Assignment » Copy exactly, please, each line of the data below until the line that contains "authenticate env req = inr user ->" has been copied, beginning at the top.

Listed records »
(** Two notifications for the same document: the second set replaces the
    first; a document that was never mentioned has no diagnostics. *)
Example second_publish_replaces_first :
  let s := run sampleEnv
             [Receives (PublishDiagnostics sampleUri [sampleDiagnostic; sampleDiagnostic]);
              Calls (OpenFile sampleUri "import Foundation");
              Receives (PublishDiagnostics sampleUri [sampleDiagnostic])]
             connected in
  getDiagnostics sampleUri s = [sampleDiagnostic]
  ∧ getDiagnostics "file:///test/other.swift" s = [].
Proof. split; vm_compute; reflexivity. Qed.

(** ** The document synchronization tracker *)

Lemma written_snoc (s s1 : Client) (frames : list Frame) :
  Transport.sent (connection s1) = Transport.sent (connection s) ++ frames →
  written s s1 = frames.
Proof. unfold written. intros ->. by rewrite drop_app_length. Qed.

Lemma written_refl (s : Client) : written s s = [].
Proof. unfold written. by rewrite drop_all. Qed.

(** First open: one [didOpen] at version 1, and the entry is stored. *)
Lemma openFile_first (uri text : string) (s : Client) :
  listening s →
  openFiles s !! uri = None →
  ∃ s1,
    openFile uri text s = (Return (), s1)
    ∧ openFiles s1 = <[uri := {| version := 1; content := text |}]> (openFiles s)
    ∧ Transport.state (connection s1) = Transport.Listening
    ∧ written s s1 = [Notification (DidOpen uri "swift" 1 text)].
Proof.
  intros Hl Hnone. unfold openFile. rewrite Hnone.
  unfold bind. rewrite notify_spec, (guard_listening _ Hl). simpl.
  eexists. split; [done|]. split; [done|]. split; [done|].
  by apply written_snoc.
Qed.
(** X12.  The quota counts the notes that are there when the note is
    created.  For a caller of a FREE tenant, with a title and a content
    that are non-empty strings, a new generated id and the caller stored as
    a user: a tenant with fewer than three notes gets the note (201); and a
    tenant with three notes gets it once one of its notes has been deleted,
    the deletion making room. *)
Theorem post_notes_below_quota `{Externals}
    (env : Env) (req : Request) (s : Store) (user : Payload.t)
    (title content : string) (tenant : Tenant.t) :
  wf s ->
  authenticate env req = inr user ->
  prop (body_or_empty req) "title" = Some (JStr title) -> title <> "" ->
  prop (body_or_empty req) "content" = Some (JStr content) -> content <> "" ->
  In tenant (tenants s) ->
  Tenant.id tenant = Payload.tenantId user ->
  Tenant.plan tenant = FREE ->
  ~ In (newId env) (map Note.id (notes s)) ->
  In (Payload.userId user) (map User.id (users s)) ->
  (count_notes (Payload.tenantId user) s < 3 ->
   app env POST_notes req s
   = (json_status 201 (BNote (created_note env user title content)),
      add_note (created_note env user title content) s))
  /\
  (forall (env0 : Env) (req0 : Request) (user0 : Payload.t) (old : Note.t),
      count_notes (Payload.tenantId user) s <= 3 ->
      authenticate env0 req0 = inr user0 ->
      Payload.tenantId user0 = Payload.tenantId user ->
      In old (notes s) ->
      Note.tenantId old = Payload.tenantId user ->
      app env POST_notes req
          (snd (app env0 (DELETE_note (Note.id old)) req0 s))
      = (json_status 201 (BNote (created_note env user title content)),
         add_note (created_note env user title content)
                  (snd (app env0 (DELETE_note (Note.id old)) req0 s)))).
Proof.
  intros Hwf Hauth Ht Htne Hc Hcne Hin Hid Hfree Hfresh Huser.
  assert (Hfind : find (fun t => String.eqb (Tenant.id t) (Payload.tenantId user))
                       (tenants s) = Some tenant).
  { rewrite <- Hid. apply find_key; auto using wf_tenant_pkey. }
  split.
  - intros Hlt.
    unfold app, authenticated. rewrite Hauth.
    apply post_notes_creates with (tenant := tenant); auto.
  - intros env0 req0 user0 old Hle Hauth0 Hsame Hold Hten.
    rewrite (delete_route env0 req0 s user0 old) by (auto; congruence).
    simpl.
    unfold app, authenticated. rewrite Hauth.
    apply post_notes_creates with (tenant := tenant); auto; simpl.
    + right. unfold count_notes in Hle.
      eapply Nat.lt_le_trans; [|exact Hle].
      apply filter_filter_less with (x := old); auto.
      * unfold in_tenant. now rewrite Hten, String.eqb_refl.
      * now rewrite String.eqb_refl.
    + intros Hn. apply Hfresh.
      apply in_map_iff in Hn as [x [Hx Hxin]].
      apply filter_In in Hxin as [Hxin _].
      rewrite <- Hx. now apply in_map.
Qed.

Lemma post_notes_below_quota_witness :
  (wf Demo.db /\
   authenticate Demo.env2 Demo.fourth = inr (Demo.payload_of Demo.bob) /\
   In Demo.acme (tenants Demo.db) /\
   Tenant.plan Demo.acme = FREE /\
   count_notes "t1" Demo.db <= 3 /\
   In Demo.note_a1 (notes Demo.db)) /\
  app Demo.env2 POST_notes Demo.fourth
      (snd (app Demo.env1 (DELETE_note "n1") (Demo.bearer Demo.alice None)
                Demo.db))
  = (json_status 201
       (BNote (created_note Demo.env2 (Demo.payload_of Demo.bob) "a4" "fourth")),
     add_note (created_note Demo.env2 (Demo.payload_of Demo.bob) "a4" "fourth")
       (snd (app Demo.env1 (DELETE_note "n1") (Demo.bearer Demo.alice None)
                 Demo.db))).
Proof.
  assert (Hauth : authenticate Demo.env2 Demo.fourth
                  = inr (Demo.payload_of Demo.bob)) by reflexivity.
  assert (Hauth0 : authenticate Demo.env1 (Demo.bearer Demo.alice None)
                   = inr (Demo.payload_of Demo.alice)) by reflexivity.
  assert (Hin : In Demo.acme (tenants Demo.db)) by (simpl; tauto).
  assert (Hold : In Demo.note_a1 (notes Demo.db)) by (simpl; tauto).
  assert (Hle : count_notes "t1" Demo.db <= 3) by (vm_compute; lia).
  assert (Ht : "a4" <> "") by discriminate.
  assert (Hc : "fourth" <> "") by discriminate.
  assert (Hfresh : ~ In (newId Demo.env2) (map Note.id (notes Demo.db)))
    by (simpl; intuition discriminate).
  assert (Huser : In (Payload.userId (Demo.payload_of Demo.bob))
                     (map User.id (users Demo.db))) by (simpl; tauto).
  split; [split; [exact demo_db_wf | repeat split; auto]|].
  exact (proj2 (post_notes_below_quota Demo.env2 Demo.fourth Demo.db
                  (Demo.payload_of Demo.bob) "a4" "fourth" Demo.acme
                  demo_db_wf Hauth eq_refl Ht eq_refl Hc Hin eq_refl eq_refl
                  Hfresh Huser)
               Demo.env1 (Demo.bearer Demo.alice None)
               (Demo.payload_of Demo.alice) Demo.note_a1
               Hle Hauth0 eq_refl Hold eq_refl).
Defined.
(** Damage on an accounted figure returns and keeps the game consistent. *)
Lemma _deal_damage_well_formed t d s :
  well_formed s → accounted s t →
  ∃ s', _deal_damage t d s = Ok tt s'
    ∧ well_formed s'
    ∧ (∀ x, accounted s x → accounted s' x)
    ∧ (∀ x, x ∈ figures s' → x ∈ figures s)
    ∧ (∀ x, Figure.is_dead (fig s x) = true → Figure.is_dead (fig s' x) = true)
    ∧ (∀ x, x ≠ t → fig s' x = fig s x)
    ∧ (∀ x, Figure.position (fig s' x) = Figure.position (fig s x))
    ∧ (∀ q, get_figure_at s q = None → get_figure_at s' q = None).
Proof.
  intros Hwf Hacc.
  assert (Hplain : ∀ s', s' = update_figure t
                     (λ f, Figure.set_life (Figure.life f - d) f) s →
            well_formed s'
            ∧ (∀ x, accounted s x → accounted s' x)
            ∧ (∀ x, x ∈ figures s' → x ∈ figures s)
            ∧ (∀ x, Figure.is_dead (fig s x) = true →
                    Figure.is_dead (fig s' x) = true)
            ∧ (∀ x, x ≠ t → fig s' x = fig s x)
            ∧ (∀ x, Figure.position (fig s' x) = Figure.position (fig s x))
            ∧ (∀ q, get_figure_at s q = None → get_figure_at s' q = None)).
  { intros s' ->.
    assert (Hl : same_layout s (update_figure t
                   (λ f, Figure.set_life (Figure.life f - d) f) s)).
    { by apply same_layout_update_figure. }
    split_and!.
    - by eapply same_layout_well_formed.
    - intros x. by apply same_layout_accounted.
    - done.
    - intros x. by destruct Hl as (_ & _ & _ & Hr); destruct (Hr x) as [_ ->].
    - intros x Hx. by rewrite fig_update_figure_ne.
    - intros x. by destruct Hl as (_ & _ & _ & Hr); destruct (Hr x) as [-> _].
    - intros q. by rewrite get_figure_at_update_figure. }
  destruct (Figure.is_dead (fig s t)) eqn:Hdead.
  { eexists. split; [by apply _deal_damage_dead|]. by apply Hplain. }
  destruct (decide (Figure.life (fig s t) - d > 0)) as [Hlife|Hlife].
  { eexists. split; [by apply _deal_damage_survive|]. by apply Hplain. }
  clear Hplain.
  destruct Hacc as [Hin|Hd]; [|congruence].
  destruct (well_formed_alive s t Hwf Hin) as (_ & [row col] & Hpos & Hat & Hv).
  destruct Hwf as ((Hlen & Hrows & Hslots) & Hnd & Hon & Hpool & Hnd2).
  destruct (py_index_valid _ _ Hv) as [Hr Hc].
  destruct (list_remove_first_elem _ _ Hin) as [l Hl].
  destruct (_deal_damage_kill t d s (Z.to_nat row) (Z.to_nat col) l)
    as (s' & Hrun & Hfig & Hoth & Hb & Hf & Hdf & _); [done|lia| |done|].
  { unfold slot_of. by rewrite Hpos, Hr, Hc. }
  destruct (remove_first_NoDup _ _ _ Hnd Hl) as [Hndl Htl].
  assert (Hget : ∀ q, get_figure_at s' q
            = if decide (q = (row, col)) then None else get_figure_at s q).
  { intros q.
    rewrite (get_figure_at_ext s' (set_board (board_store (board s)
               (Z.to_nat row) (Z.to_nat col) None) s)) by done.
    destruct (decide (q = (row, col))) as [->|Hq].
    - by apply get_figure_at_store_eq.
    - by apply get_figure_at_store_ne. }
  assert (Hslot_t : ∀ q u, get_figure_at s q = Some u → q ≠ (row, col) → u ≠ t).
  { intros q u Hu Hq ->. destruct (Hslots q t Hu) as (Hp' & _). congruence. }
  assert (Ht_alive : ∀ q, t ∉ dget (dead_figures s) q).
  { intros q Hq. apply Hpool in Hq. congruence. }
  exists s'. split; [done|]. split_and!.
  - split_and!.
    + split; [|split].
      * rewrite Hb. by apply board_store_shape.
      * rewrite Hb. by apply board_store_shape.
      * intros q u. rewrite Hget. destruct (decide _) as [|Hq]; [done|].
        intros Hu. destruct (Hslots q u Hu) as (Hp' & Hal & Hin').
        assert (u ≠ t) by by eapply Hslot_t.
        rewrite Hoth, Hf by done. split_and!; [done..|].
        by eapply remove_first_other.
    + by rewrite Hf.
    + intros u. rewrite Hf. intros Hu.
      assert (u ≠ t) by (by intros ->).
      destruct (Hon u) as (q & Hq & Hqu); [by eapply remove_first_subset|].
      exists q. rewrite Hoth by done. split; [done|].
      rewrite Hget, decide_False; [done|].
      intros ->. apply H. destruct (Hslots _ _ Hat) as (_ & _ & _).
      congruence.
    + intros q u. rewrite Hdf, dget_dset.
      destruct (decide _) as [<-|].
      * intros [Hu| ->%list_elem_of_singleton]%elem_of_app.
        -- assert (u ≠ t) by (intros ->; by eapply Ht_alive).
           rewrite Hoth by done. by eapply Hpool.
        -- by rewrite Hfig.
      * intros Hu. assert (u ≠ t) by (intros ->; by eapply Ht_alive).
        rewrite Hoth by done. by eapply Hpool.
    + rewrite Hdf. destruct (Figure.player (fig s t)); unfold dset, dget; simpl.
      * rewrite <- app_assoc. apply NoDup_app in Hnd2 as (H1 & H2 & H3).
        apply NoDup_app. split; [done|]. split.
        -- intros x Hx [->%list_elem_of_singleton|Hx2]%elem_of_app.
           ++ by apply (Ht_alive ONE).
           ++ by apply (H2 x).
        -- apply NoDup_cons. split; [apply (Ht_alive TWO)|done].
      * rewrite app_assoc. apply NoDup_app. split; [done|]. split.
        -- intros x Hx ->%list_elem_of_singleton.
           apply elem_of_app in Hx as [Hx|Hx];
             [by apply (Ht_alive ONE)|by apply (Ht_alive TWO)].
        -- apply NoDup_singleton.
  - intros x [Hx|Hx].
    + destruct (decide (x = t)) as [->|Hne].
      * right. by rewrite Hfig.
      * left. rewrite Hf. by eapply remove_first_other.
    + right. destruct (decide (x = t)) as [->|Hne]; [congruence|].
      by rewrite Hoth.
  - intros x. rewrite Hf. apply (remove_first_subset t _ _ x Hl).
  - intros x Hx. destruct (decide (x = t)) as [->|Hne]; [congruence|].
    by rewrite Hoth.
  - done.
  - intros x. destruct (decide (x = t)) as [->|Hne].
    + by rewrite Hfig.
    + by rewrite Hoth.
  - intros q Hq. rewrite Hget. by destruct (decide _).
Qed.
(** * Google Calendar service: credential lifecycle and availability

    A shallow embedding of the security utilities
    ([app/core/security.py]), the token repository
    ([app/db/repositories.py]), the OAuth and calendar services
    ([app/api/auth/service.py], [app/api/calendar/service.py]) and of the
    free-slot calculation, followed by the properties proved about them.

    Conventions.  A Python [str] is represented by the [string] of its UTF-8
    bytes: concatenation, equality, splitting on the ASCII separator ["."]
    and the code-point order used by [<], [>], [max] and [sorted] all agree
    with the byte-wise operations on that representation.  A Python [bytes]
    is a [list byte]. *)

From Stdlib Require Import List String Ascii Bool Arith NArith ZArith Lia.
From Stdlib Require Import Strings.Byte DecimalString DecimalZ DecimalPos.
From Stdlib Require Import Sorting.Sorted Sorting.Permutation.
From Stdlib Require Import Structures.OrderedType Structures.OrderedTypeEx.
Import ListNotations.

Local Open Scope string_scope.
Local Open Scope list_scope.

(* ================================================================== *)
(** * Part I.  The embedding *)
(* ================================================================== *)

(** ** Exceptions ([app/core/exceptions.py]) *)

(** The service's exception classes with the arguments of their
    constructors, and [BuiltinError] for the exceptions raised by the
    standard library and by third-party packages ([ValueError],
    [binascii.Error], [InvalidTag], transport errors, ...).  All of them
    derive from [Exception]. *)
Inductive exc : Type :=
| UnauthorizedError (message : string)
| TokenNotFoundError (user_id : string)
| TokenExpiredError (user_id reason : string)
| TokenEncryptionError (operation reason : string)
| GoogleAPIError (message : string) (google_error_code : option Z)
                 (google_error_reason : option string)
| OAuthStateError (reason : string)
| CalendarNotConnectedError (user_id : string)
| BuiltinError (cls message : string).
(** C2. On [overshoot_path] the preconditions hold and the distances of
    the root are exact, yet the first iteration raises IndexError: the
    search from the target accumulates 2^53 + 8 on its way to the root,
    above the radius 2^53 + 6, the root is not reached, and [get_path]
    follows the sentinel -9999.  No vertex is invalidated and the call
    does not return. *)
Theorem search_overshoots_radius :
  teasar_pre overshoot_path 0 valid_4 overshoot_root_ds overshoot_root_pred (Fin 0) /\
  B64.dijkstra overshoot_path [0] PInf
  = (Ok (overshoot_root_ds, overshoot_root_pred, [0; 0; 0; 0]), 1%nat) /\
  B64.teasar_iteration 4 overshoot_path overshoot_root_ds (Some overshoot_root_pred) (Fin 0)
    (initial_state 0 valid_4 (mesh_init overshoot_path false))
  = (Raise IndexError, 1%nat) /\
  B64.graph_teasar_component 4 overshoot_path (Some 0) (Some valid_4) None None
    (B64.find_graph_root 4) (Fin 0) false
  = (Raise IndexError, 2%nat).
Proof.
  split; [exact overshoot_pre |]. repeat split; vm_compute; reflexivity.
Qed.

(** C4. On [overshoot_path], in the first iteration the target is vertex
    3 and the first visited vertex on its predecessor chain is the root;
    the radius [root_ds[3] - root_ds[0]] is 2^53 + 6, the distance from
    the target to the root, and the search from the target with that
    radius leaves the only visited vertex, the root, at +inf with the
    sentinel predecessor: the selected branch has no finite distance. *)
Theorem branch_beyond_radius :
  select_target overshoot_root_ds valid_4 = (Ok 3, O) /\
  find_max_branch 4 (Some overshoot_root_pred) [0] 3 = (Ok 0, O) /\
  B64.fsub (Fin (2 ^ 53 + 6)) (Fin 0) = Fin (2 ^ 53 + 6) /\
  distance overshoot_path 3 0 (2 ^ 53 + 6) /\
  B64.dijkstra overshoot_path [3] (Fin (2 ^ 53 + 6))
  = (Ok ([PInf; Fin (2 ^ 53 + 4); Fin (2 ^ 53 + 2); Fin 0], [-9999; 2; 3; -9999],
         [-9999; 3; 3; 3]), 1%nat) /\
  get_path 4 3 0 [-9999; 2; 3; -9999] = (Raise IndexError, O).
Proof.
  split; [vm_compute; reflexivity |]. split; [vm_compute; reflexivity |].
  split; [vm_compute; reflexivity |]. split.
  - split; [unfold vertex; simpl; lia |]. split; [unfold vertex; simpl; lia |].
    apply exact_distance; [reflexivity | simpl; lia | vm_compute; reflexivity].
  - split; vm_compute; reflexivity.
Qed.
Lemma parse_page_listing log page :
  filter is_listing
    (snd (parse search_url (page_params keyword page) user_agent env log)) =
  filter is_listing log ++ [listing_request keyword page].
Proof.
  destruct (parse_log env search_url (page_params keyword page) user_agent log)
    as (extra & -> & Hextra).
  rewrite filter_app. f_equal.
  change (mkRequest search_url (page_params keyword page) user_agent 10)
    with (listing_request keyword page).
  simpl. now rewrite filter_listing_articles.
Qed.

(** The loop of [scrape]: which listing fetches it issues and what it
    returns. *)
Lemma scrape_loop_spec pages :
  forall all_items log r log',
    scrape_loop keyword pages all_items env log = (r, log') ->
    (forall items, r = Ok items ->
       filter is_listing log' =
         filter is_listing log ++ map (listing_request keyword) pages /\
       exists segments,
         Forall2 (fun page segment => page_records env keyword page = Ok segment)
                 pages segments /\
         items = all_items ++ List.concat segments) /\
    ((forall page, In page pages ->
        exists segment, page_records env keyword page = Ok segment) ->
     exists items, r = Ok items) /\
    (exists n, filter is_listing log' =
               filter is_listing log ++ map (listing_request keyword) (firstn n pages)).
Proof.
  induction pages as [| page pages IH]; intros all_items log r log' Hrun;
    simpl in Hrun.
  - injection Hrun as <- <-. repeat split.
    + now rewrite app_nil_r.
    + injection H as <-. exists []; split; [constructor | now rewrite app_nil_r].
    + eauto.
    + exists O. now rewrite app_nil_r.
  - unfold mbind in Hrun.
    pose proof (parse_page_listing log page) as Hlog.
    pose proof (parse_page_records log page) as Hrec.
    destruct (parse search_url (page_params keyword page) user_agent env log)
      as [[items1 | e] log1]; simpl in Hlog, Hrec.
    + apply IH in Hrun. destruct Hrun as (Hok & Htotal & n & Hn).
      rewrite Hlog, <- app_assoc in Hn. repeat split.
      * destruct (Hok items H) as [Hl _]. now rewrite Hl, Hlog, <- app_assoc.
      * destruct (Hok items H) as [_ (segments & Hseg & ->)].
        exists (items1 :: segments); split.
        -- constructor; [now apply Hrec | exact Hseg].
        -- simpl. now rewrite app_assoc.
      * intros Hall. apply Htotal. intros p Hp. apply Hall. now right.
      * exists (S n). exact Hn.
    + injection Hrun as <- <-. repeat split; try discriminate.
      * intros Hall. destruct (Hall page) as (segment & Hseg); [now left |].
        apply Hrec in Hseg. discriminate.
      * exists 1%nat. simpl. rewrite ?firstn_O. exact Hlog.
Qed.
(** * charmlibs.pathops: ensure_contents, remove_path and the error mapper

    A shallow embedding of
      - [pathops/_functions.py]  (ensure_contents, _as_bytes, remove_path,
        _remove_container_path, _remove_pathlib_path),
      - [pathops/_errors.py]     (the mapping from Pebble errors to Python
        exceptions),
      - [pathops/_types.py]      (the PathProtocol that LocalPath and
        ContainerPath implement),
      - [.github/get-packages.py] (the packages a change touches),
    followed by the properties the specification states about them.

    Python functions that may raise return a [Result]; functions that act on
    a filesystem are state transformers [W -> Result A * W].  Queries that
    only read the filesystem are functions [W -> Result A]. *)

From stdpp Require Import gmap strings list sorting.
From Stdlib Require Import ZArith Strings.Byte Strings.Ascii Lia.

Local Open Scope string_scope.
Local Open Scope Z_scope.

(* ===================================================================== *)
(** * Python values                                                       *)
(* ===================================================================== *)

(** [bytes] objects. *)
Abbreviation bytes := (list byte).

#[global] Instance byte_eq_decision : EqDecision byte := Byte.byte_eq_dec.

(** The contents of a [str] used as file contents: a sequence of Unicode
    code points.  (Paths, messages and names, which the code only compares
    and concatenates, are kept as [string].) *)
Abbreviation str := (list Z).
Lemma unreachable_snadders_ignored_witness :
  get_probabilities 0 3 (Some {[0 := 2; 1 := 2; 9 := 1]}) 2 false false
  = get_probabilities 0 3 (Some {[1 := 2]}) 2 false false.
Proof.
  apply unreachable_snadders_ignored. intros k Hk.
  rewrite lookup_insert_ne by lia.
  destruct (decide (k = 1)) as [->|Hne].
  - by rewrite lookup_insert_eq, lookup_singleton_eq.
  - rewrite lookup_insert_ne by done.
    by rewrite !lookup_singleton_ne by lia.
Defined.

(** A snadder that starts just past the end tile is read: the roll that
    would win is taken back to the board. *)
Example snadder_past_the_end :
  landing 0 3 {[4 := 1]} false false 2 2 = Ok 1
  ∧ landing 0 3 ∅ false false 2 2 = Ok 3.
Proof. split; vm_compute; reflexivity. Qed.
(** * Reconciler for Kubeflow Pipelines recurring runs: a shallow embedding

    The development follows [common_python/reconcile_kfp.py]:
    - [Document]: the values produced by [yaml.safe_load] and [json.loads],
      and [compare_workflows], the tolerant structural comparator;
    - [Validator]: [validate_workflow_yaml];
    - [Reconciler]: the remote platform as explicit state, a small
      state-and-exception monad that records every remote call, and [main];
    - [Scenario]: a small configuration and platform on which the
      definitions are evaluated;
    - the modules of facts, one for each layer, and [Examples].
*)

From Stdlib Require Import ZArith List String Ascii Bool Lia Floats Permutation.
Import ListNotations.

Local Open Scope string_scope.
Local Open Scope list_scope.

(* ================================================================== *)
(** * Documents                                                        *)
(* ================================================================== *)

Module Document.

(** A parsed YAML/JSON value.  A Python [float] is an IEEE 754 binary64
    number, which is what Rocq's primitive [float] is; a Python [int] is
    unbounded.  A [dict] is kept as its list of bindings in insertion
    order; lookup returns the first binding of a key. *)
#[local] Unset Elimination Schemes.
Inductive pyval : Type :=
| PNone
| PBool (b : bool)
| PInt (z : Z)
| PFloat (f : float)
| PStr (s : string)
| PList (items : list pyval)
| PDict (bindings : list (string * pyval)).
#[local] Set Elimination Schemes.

Final answer »
(** Two notifications for the same document: the second set replaces the
    first; a document that was never mentioned has no diagnostics. *)
Example second_publish_replaces_first :
  let s := run sampleEnv
             [Receives (PublishDiagnostics sampleUri [sampleDiagnostic; sampleDiagnostic]);
              Calls (OpenFile sampleUri "import Foundation");
              Receives (PublishDiagnostics sampleUri [sampleDiagnostic])]
             connected in
  getDiagnostics sampleUri s = [sampleDiagnostic]
  ∧ getDiagnostics "file:///test/other.swift" s = [].
Proof. split; vm_compute; reflexivity. Qed.

(** ** The document synchronization tracker *)

Lemma written_snoc (s s1 : Client) (frames : list Frame) :
  Transport.sent (connection s1) = Transport.sent (connection s) ++ frames →
  written s s1 = frames.
Proof. unfold written. intros ->. by rewrite drop_app_length. Qed.

Lemma written_refl (s : Client) : written s s = [].
Proof. unfold written. by rewrite drop_all. Qed.

(** First open: one [didOpen] at version 1, and the entry is stored. *)
Lemma openFile_first (uri text : string) (s : Client) :
  listening s →
  openFiles s !! uri = None →
  ∃ s1,
    openFile uri text s = (Return (), s1)
    ∧ openFiles s1 = <[uri := {| version := 1; content := text |}]> (openFiles s)
    ∧ Transport.state (connection s1) = Transport.Listening
    ∧ written s s1 = [Notification (DidOpen uri "swift" 1 text)].
Proof.
  intros Hl Hnone. unfold openFile. rewrite Hnone.
  unfold bind. rewrite notify_spec, (guard_listening _ Hl). simpl.
  eexists. split; [done|]. split; [done|]. split; [done|].
  by apply written_snoc.
Qed.
(** X12.  The quota counts the notes that are there when the note is
    created.  For a caller of a FREE tenant, with a title and a content
    that are non-empty strings, a new generated id and the caller stored as
    a user: a tenant with fewer than three notes gets the note (201); and a
    tenant with three notes gets it once one of its notes has been deleted,
    the deletion making room. *)
Theorem post_notes_below_quota `{Externals}
    (env : Env) (req : Request) (s : Store) (user : Payload.t)
    (title content : string) (tenant : Tenant.t) :
  wf s ->
  authenticate env req = inr user ->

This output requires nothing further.